Australian medical recall patients angry at heart-felt failure

Date: Dec 05, 2011

A global medical technology company responsible for the production of implantable defibrillators is at the heart of a controversial oversight that saw a number of Australian patients missed in a vital recall.

It is claimed that the devices – produced in 2005 and recalled in 2007 – were subject to a number of faults that made the wires attached directly to the cardiac muscles prone to fractures.

This could, in turn, cause the device to short out and fail – or lead to unnecessary electric shocks.

The parent company MedTronic has been involved in a number of lawsuits over the pain and suffering experienced by victims implanted with the defibrillator – with one saying that the random shocks were like shotgun blasts to the chest.

Worldwide there were 268,000 patients fitted with one of these devices – and around 1,500 in Australia – before the flaw was recognised and the implants recalled.

Authorities say that at least 13 deaths had been directly linked to the defibrillator by 2009, as the units were not capable of keeping the hearts of the victims beating in a regular rhythm.

One of the big issues faced by the patients implanted with these devices is that – while they relied on them to keep their circulation going in the event of irregularities – the shocks applied are completely random in nature.

For many people this means they are reliant on an implant to keep them alive – but the unit may give them a massive zap at any point in time.
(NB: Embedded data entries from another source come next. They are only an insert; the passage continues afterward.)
(** * Fashion Product Analytics Dashboard (src/main.py)

    A shallow embedding of the data-processing core of the dashboard: the
    loader/cleaner [load_and_process_data], the sidebar filters
    [create_filters], the filter engine [apply_filters], the scalar summary
    [create_overview_metrics], the tables that [create_visualizations]
    prepares for its charts and the control flow of [main].

    The pandas primitives the program calls are modelled in [Module Pandas]
    with the behaviour the program relies on: a frame is an ordered list of
    rows, each row a finite map from column name to cell, together with the
    ordered list of its column labels and their dtypes.  Exceptions are
    explicit ([result]), the calls to the user interface are a trace ([ui]),
    and [Module Store] gives the filter engine over frames held by
    reference.  What the model leaves open of the libraries, the float64
    arithmetic of a mean and the text of two exceptions, is a parameter
    ([library]). *)

From stdpp Require Import base option list numbers strings pretty gmap sorting.
From Stdlib Require Import QArith Qcanon Ascii.

Local Open Scope string_scope.
Local Open Scope list_scope.
Local Open Scope nat_scope.

(** ** Python values and exceptions *)

(** The exceptions the modelled code can raise. *)
Inductive exn :=
  | KeyError (key : string)
  | TypeError (msg : string)
  | AttributeError (msg : string)
  | ParseError (msg : string)
  | StreamlitAPIException (msg : string).

(** Outcome of a computation that may raise. *)
Inductive result (A : Type) :=
  | Ok (a : A)
  | Raise (e : exn).
Arguments Ok {A} a.
Arguments Raise {A} e.

Global Instance result_ret : MRet result := λ A a, Ok a.
Global Instance result_bind : MBind result := λ A B k m,
  match m with
  | Ok a => k a
  | Raise e => Raise e
  end.

(** [str(e)] for an exception. *)
Definition exn_str (e : exn) : string :=
  match e with
  | KeyError k => ("'" ++ k ++ "'")%string
  | TypeError m => m
  | AttributeError m => m
  | ParseError m => m
  | StreamlitAPIException m => m
  end.

(** A Python number given to a widget: the slider tells an [int] from a
    [float]. *)
Inductive number :=
  | PyInt (z : Z)
  | PyFloat (x : Qc).

Definition number_value (n : number) : Qc :=
  match n with
  | PyInt z => Qc_of_Z z
  | PyFloat x => x
  end.

Definition is_float (n : number) : bool :=
  match n with PyFloat _ => true | PyInt _ => false end.

(** ** The pandas fragment used by the program *)
Module Pandas.

(** A cell of a frame.  A finite float64 is represented by the rational it
    denotes ([Qc], so that equal numbers are equal terms); [NaN] is the
    missing value; the infinities are not represented. *)
Inductive cell :=
  | Str (s : string)
  | Num (x : Qc)
  | NaN.

Global Instance cell_eq_dec : EqDecision cell.
Proof. solve_decision. Defined.

Inductive dtype := float64 | object.

Global Instance dtype_eq_dec : EqDecision dtype.
Proof. solve_decision. Defined.

(** A column taken out of a frame. *)
Record Series := mkSeries { s_dtype : dtype; s_values : list cell }.

(** A frame: column labels with their dtype, in order, and the rows. *)
Record DataFrame := mkDF {
  columns : list (string * dtype);
  rows : list (gmap string cell)
}.

Definition num (z : Z) : cell := Num (Qc_of_Z z).

(** [pd.isna] on a cell. *)
Definition isna (c : cell) : bool :=
  match c with NaN => true | _ => false end.

Definition is_str (c : cell) : bool :=
  match c with Str _ => true | _ => false end.

Definition is_num (c : cell) : bool :=
  match c with Num _ => true | _ => false end.

(** [c in df.columns] *)
Definition has_column (df : DataFrame) (c : string) : bool :=
  bool_decide (c ∈ (columns df).*1).

Definition col_dtype (df : DataFrame) (c : string) : option dtype :=
  snd <$> find (λ p, bool_decide (p.1 = c)) (columns df).

(** The value of column [c] in row [r]. *)
Definition at_col (c : string) (r : gmap string cell) : cell :=
  default NaN (r !! c).

(** [len(df)] *)
Definition len (df : DataFrame) : nat := length (rows df).

(** [df[c]]: raises [KeyError] when the label is absent. *)
Definition getitem (df : DataFrame) (c : string) : result Series :=
  match col_dtype df c with
  | Some d => Ok (mkSeries d (at_col c <$> rows df))
  | None => Raise (KeyError c)
  end.

(** Selection of the rows of [l] at which the mask is true. *)
Fixpoint select {A} (mask : list bool) (l : list A) : list A :=
  match mask, l with
  | b :: mask, x :: l => if b then x :: select mask l else select mask l
  | _, _ => []
  end.

(** [df[mask]]: a new frame with the rows at which the boolean mask
    holds, in their order; labels and dtypes are kept. *)
Definition getitem_mask (df : DataFrame) (mask : list bool) : DataFrame :=
  mkDF (columns df) (select mask (rows df)).

(** [df.copy()] *)
Definition copy (df : DataFrame) : DataFrame :=
  mkDF (columns df) (rows df).

(** *** Element-wise comparisons *)

(** [==] between a cell and a scalar: a missing value equals nothing. *)
Definition cell_eq (c v : cell) : bool :=
  if isna c then false else bool_decide (c = v).

(** [series == v] *)
Definition series_eq (s : Series) (v : cell) : list bool :=
  (λ c, cell_eq c v) <$> s_values s.

(** [>=] between a cell and a float: false on a missing value, a
    [TypeError] on a string. *)
Definition cell_ge (c : cell) (x : Qc) : result bool :=
  match c with
  | Num y => Ok (bool_decide (x ≤ y)%Qc)
  | NaN => Ok false
  | Str _ => Raise (TypeError "'>=' not supported between instances of 'str' and 'float'")
  end.

Definition cell_le (c : cell) (x : Qc) : result bool :=
  match c with
  | Num y => Ok (bool_decide (y ≤ x)%Qc)
  | NaN => Ok false
  | Str _ => Raise (TypeError "'<=' not supported between instances of 'str' and 'float'")
  end.

(** [series >= x] and [series <= x] *)
Definition series_ge (s : Series) (x : Qc) : result (list bool) :=
  mapM (λ c, cell_ge c x) (s_values s).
Ongoing cases in the US and UK have been based around these issues – with some victims requiring ongoing hospitalisation and therapy for treatment of post-traumatic stress disorder (PTSD).

PTSD is a condition that is often seen in veterans returning from a war-zone rather than a patient who needs an implanted defibrillator to keep their heartbeat steady.

However, while victims in other countries have since had their devices removed or replaced, the recall notice somehow managed to go unnoticed in Australia.

One patient recently opted to have her defibrillator removed at her own expense after experiencing years of random shocks that saw her spend two periods in the mental health ward at her local hospital.

Independent senator Nick Xenophon told the Sunday Mail that the case highlighted the need for stricter protocols and that the obligation “should be on the manufacturer”.

Xenophon asserted: “Someone implanted with a dangerous device should not have to rely on a Google search to find out about it.”